TASK REQUIREMENTS: Using the entries below, quote exactly the span of lines that begins with the line containing "Lemma accesses_confined_witness : ∃" and ends with the final line.

INPUT DATA:
══════

(* ===== verification/Contract.v ===== *)
(** * What the memory manager promises

    The theorems of the other files put together as the properties a caller of
    MemoryManager relies on, each with an instance on a small device. *)

From stdpp Require Import strings.
From S2P Require Import Prelude Chunks HostMaps BrLock MemState MemTable Vmm VmmRange Resolve Lookup Access Samples Batch Strided Life Calls.

(** ** Sequences of calls *)

(** C1: from a fresh device, no sequence of calls (allocations, frees,
    resets, reservations, handles, mappings, host mappings, copies, fills and
    scalar stores, whether they succeed or throw) breaks the tables: live, freed,
    reserved and shared ranges stay disjoint, the bytes in use are exactly those
    charged and within capacity, every mapping points at a handle that counts it,
    the quarantine's deque and map agree. And no call that may be made from there
    reaches undefined behaviour. *)
Theorem reachable_safe {B} `{HostBacking B} capacity ordinal g mem (b : B) s :
  0 ≤ capacity ≤ u64_max → 0 ≤ ordinal < 16 → reachable (new_MM capacity ordinal g mem, b) s →
  mem_ok (fst s) ∧ ∀ c, call_ok (fst s) c → exec c s ≠ Undef.
Proof.
  intros Hc Ho Hr. pose proof (reachable_ok (new_MM capacity ordinal g mem, b) s (new_MM_ok capacity ordinal g mem Hc Ho) Hr) as Hok.
  split; [done|]. intros c Hcall. destruct s as [m b']. pose proof (exec_safe m b' c Hok Hcall) as Hs.
  by destruct (exec c (m, b')).
Qed.

Lemma reachable_safe_witness :
  mem_ok sample_mm ∧ ∀ c, call_ok sample_mm c → exec c (sample_mm, 0) ≠ Undef.
Proof.
  apply (reachable_safe 1073741824 0 1 (λ _, 0) 0 (sample_mm, 0)); [unfold u64_max; lia|lia|].
  eapply (reach_call _ _ _ (CAlloc 100000 0)); [apply reach_start| |].
  - split_and!; [unfold is_u64; lia|by left|]. unfold va_room, u64_max. by vm_compute.
  - cbn [exec]. unfold drop. erewrite bind_Ret by (apply on_mm_Ret; exact sample_alloc). done.
Defined.

(** ** Allocation *)

(** C9: an allocation that succeeds is inside the budget, aligned as asked,
    above every range ever handed out (so in no way overlapping memory that is
    live, reserved, shared or remembered as freed), of the size asked, and reads
    as zeros; nothing else changes. One that fails is out of memory, exactly when
    the budget does not hold it, and changes nothing. *)
Theorem alloc_contract m sz request :
  mem_ok m → request_ok request → 0 < sz → is_u64 sz → va_room m sz →
  match alloc sz request m with
  | Ret p m' => used_ m + sz ≤ capacity_ m ∧ mem_ok m' ∧ used_ m' = used_ m + sz ∧
      p mod alloc_align_of m request = 0 ∧ (∀ k b e, region m k b e → e ≤ p) ∧
      (∃ a, live_ m' !! p = Some a ∧ a_size a = sz) ∧ (∀ o, cell m' (LiveAt p) o = 0) ∧
      ∀ l, l ≠ LiveAt p → deref m' l = deref m l
  | Exn e m' => e = Error OutOfMemory ∧ m' = m ∧ capacity_ m < used_ m + sz
  | Undef => False
  end.
Proof.
  intros Hok Hr Hpos Hsz Hroom. destruct (ti_capacity _ (proj1 Hok)) as [Hu Hc].
  destruct (Z.lt_ge_cases (capacity_ m) (used_ m + sz)) as [Hcap|Hcap].
  - unfold alloc, bind, get. destruct (Z.eqb_spec sz 0); [lia|].
    assert ((capacity_ m <? u64 (used_ m + sz)) || (u64 (used_ m + sz) <? used_ m) = true) as ->; [|done].
    unfold is_u64, u64_max in *. rewrite u64_wrap_add by (unfold is_u64; lia). unfold u64_max.
    destruct (Z.leb_spec (used_ m + sz) 18446744073709551615); apply orb_true_iff; [left|right]; apply Z.ltb_lt; lia.
  - rewrite alloc_success by (done || apply Hok). pose proof (alloc_ok m sz request Hok Hr Hpos Hcap Hroom) as Hok'.
    destruct (set_up_spare_node m sz (proj1 Hok) ltac:(lia)) as (_ & Hsize & Hzero).
    pose proof (ti_va _ (proj1 Hok)) as (? & ? & _).
    destruct (alloc_bounds m sz request (ti_config _ (proj1 Hok)) Hr Hpos ltac:(lia)) as (Hal & Hb & _).
    unfold alloc_result in *. cbv zeta in *. cbn [fst snd] in *. split_and!; try done.
    + apply round_up_spec. lia.
    + intros k b e Hrg. destruct (ro_in _ (ti_regions _ (proj1 Hok)) _ _ _ Hrg). lia.
    + eexists. split; [apply lookup_insert_eq|done].
    + intros o. unfold cell. cbn. rewrite lookup_insert_eq. apply Hzero.
    + intros [c|c] Hne; cbn; [|done]. rewrite lookup_insert_ne; [done|congruence].
Qed.

Lemma alloc_contract_witness :
  match alloc 100000 4096 sample_new with
  | Ret p m' => p = sample_base ∧ mem_ok m' ∧ cell m' (LiveAt p) 77 = 0
  | _ => False
  end.
Proof.
  assert (Hr : request_ok 4096) by (right; exists 12; split; [lia|done]).
  assert (Hroom : va_room sample_new 100000) by (unfold va_room, u64_max; by vm_compute).
  pose proof (alloc_contract sample_new 100000 4096 sample_new_ok Hr ltac:(lia) ltac:(unfold is_u64; lia) Hroom) as Hs.
  rewrite alloc_success in * by (apply sample_new_ok || done || by vm_compute).
  destruct Hs as (_ & ? & _ & _ & _ & _ & Hz & _). split_and!; [by vm_compute|done|apply Hz].
Defined.

(** ** Freeing *)

(** The addresses of a freed range, whatever else is in the table. *)
Lemma freed_range_stale m ptr r addr len w slack :
  mem_ok m → freed_ m !! ptr = Some r → ptr ≤ addr < ptr + fr_size r →
  resolve m addr len w slack = inr UseAfterFree.
Proof.
  intros Hok Hf Hin. assert (Hr : region m KFreed ptr (ptr + fr_size r)) by (by exists r).
  pose proof (ro_in _ (ti_regions _ (proj1 Hok)) _ _ _ Hr) as [? ?]. pose proof (ti_va _ (proj1 Hok)) as (? & ? & _).
  assert (Ha : is_u64 addr) by (unfold is_u64, u64_max in *; lia).
  rewrite resolve_unmapped; [|done|done|by eapply not_live|by eapply not_reserved].
  rewrite resolve_miss_spec by done.
  destruct (Z.leb_spec (va_base_ m) addr), (Z.ltb_spec addr (next_va_ m)); done || lia.
Qed.

(** C5: freeing a live allocation gives its bytes back to the budget; from
    then on every access to it, of any length and kind, is reported as a use
    after free, a second free of it as a double free, and every other allocation
    is as it was. *)
Theorem free_contract {B} `{HostBacking B} m (b : B) ptr a :
  mem_ok m → frees_left m → live_ m !! ptr = Some a →
  ∃ m' b', free ptr (m, b) = Ret tt (m', b') ∧ mem_ok m' ∧ used_ m' = used_ m - a_size a ∧
    (∀ addr len w slack, ptr ≤ addr < ptr + a_size a → resolve m' addr len w slack = inr UseAfterFree) ∧
    free ptr (m', b') = Exn (Error DoubleFree) (m', b') ∧
    ∀ l, l ≠ LiveAt ptr → deref m' l = deref m l.
Proof.
  intros [Hinv Hv] Hf Ha. destruct (free_live m b ptr a Hinv Hf Ha) as (m' & b' & q & E & Hs & _).
  destruct Hs as (Hinv' & Hn & Hns & (sq & Hfr) & Hu & _ & _ & Hk & _ & _ & Em & Eh & Er & En).
  assert (Hok' : mem_ok m') by (split; [done|by apply (vmm_inv_frame m)]).
  exists m', b'. split_and!; try done.
  - intros addr len w slack Hin. by eapply (freed_range_stale m' ptr).
  - rewrite free_throws; [|done|by rewrite Hns]. unfold free_error. by rewrite Hfr.
  - intros [c|c] Hne; cbn; [apply Hk; congruence|by rewrite Eh].
Qed.

Lemma free_contract_witness :
  ∃ m' b', free sample_base (sample_mm, 0) = Ret tt (m', b') ∧ resolve m' (sample_base + 50000) 4 true false = inr UseAfterFree ∧
    free sample_base (m', b') = Exn (Error DoubleFree) (m', b').
Proof.
  destruct (live_ sample_mm !! sample_base) as [a|] eqn:Ha; [|by vm_compute in Ha].
  assert (a_size a = 100000) as Hsz by (vm_compute in Ha; by injection Ha as <-).
  destruct (free_contract sample_mm 0 sample_base a sample_mm_ok ltac:(by vm_compute) Ha) as (m' & b' & E & _ & _ & Huse & Hdf & _).
  exists m', b'. split_and!; [done| |done]. apply Huse. rewrite Hsz. by vm_compute.
Defined.


(** The device after a free and a quarantine that no longer remembers it. *)
Definition forgotten : MM := set_freed_ ∅ (set_freed_order_ [] (set_live_ ∅ (set_used_ 0 sample_mm))).

Lemma forgotten_ok : mem_ok forgotten.
Proof.
  destruct sample_mm_ok as [Hinv Hv]. pose proof Hinv as [Hc Hva [Hin Hkind Hdisj] Hlive Hsp [] Hused [Hu Hcm] Hsh Hhs].
  assert (Hno : ∀ k b e, ¬ region forgotten k b e).
  { intros k b e. destruct k; intros (x & Hx & _); cbn in Hx; by rewrite lookup_empty in Hx. }
  split; [|by apply (vmm_inv_frame sample_mm)].
  assert (Hnone : ∀ b a, live_ forgotten !! b = Some a → False).
  { intros b a Ha. cbn in Ha. by rewrite lookup_empty in Ha. }
  constructor.
  - exact Hc.
  - exact Hva.
  - split; intros *; intros Hr; by destruct (Hno _ _ _ Hr).
  - intros b a Ha. by destruct (Hnone b a Ha).
  - exact Hsp.
  - constructor; cbn; [by vm_compute|intros i p Hp; by rewrite lookup_nil in Hp|
      intros p [x Hx]; by rewrite lookup_empty in Hx|exact qo_front].
  - by vm_compute.
  - split; [cbn; lia|exact Hcm].
  - exact Hsh.
  - exact Hhs.
Qed.


(** ** Resets *)

(** A reset (free_all) leaves an empty device: no allocation, handle,
    mapping or reservation, nothing charged, only buffers other processes own
    still known; the addresses handed out before are not handed out again. *)
Theorem free_all_contract {B} `{HostBacking B} m (b : B) :
  mem_ok m → freed_front_seq_ m + Z.of_nat (size (live_ m)) + 8192 ≤ u64_max →
  ∃ m' b', free_all (m, b) = Ret tt (m', b') ∧ mem_ok m' ∧ used_ m' = 0 ∧
    live_ m' = ∅ ∧ handles_ m' = ∅ ∧ maps_ m' = ∅ ∧ reserved_ m' = ∅ ∧
    (∀ k sh, shared_ m' !! k = Some sh → s_owner sh = false ∧ shared_ m !! k = Some sh) ∧
    ∀ addr len w slack, va_base_ m ≤ addr < next_va_ m → resolve m' addr len w slack = inr UseAfterFree.
Proof.
  intros Hok Hf. destruct (free_all_empties m b Hok Hf) as (m' & b' & E & Hok' & Hu & Hl & Hh & Hm & Hr & Hs & Hn & Hb).
  exists m', b'. split_and!; try done. intros addr len w slack Hin.
  pose proof (ti_va _ (proj1 Hok)) as (? & ? & _). unfold u64_max in *.
  assert (Ha : is_u64 addr) by (unfold is_u64; lia).
  rewrite resolve_unmapped; [|done|done|intros c a [Hc _]; by rewrite Hl, lookup_empty in Hc|intros c r [Hc _]; by rewrite Hr, lookup_empty in Hc].
  rewrite resolve_miss_spec, Hn, Hb by done.
  destruct (Z.leb_spec (va_base_ m) addr), (Z.ltb_spec addr (next_va_ m)); done || lia.
Qed.

Lemma free_all_contract_witness : ∃ m' b', free_all (sample_mm, 0) = Ret tt (m', b') ∧ used_ m' = 0 ∧ live_ m' = ∅.
Proof.
  destruct (free_all_contract sample_mm 0 sample_mm_ok ltac:(by vm_compute)) as (m' & b' & E & _ & Hu & Hl & _).
  exists m', b'. exact (conj E (conj Hu Hl)).
Defined.

(** ** Accesses *)

(** C7: an access the manager lets through stays inside the memory it names:
    within one live allocation (or its last page, for a read on a device with
    pages), or within one mapping whose rights allow it, and there within the
    handle's memory. *)
Theorem accesses_confined m addr len w slack l base :
  mem_ok m → is_u64 addr → 0 ≤ len → resolve m addr len w slack = inl (l, base) →
  ∃ a, deref m l = Some a ∧ wf_alloc a ∧ 0 ≤ addr - base ∧ addr - base + len ≤ extent a ∧
  match l with
  | LiveAt b => base = b ∧ addr - b + len ≤ reach m slack a
  | HandleAt id => ∃ mp, maps_ m !! base = Some mp ∧ m_handle mp = id ∧ addr - base + len ≤ m_size mp ∧
      m_size mp ≤ a_size a ∧ (m_readable mp = true ∨ m_writable mp = true) ∧ (w = true → m_writable mp = true)
  end.
Proof.
  intros Hok Ha Hlen Hr. apply resolve_sound in Hr; [|done..].
  destruct (resolved_alloc m addr len w slack l base Hok Hlen Hr) as (a & Hd & Hwf & ? & ? & _).
  exists a. split_and!; try done. destruct l as [c|id]; cbn in *.
  - destruct Hr as (-> & a' & Hc & ? & ?). replace a' with a in * by congruence. split; [done|lia].
  - destruct Hr as (mp & h & Hm & <- & Hh & ? & ? & ? & ? & ?). rewrite Hh in Hd. cbn in Hd. injection Hd as <-.
    exists mp. split_and!; try done; [lia|]. destruct (vi_handle _ (proj2 Hok) _ _ Hh) as (_ & _ & _ & _ & _ & _ & ->). done.
Qed.

Lemma accesses_confined_witness : ∃ a, deref sample_mm (LiveAt sample_base) = Some a ∧ 99990 + 8 ≤ extent a.
Proof.
  destruct (accesses_confined sample_mm (sample_base + 99990) 8 true false (LiveAt sample_base) sample_base) as (a & Ha & _ & _ & Hx & _);
    [apply sample_mm_ok|by vm_compute|lia|by vm_compute|]. exists a. split; [done|].
  replace (sample_base + 99990 - sample_base) with 99990 in Hx by lia. done.
Defined.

══════

EXERCISE RESULT:
Lemma accesses_confined_witness : ∃ a, deref sample_mm (LiveAt sample_base) = Some a ∧ 99990 + 8 ≤ extent a.
Proof.
  destruct (accesses_confined sample_mm (sample_base + 99990) 8 true false (LiveAt sample_base) sample_base) as (a & Ha & _ & _ & Hx & _);
    [apply sample_mm_ok|by vm_compute|lia|by vm_compute|]. exists a. split; [done|].
  replace (sample_base + 99990 - sample_base) with 99990 in Hx by lia. done.
Defined.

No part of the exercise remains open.